Exposing an enterprise instance of Aurora Solar to an AI model requires strict governance. If an LLM hallucinates a command, it could accidentally overwrite a finalized design. Truto's MCP architecture provides several layers of control directly embedded in the token URL:

  • Method Filtering: Limit the server strictly to read-only operations. By passing config: { methods: ["read"] } during creation, you guarantee the LLM can fetch roof summaries and racking arrays, but physically cannot trigger jobs or alter order states.
  • Tag Filtering: Group tools by functional area. If a support agent is using ChatGPT, you can restrict their server to tools tagged support or orders, hiding sensitive financial tools.
  • API Token Authentication: By default, the MCP URL authorizes requests based on its embedded hash. By setting require_api_token_auth: true, the client (ChatGPT or custom framework) must also send a valid Truto API token in the header. This ensures that even if the URL leaks in a log file, it cannot be used without valid user credentials.
  • Time-to-Live (TTL) Expiration: Create temporary access tokens for contractors or ephemeral testing loops. Set the expires_at property to an ISO datetime; a distributed scheduling primitive will automatically revoke access and clean up the keys when the time arrives.

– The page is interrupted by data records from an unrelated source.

(** * Climate dashboard: the regional projection model

    A shallow embedding of [src/components/ClimateAIDashboard.tsx]: the
    region table, the historical-data transformer
    [getRegionalHistoricalData] and the metric projector [calculateMetrics],
    over an exact model of ECMAScript Numbers (IEEE 754 binary64, taken from
    the Standard Library's [SpecFloat]) and of the two runtime methods the
    code calls on them, [Number.prototype.toFixed] and [Number(string)]. *)

From Stdlib Require Import ZArith QArith Qabs Qround Bool List Ascii String Lia.
From Stdlib Require Import SpecFloat Sorted.
Import ListNotations.

Local Open Scope Z_scope.

(** ** ECMAScript Numbers *)

Module JS.

(** A Number is a binary64 value: 53 bits of precision, infinities at
    exponent 1024. *)
Definition number : Type := spec_float.
Definition prec : Z := 53.
Definition emax : Z := 1024.

Definition NaN : number := S754_nan.
Definition Infinity : number := S754_infinity false.

(** The arithmetic operators [+], [-], [*], [/] on Numbers (round to
    nearest, ties to even). *)
Definition add (x y : number) : number := SFadd prec emax x y.
Definition sub (x y : number) : number := SFsub prec emax x y.
Definition mul (x y : number) : number := SFmul prec emax x y.
Definition div (x y : number) : number := SFdiv prec emax x y.

(** The relational operators [<] and [<=]; both are false on NaN. *)
Definition ltb (x y : number) : bool := SFltb x y.
Definition leb (x y : number) : bool := SFleb x y.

Moving Past Manual Solar Ops

Connecting Aurora Solar to ChatGPT completely changes the velocity of your engineering and sales teams. Instead of clicking through complex UI menus to check roof pitch constraints, upload utility bills, or update CRM phases, your team can interact with raw architectural data using natural language.

Building this integration layer yourself means sinking months into handling undocumented async behavior, complex geometric schemas, and rate limit architectures. Using a managed MCP server offloads the protocol handling, letting you focus entirely on crafting the perfect AI prompts.

FAQ

How do I handle Aurora Solar rate limits with ChatGPT?
Truto does not retry or apply backoff to rate limit errors. When the Aurora Solar API returns an HTTP 429 error, Truto passes it directly to ChatGPT with standard IETF headers (ratelimit-limit, ratelimit-remaining, ratelimit-reset). Your client or agent loop must handle the backoff logic.
Can ChatGPT generate an AI Roof design via the Aurora Solar API?
Yes. By exposing the AI Roof run tool via MCP, ChatGPT can trigger the async job. Because the API operates asynchronously, you must instruct the LLM to take the returned job_id and poll the corresponding status tool until the job completes.
Does Truto store my Aurora Solar data when routing MCP requests?
No. Truto's MCP infrastructure acts as a stateless passthrough layer. API payloads are proxied directly to Aurora Solar without being cached or persisted in Truto's databases.
How do I securely share an Aurora Solar MCP server across a team?
You can generate an MCP server URL with the require_api_token_auth flag enabled. This forces the connecting client to provide a valid API token in the Authorization header, adding an identity-aware security layer on top of the URL.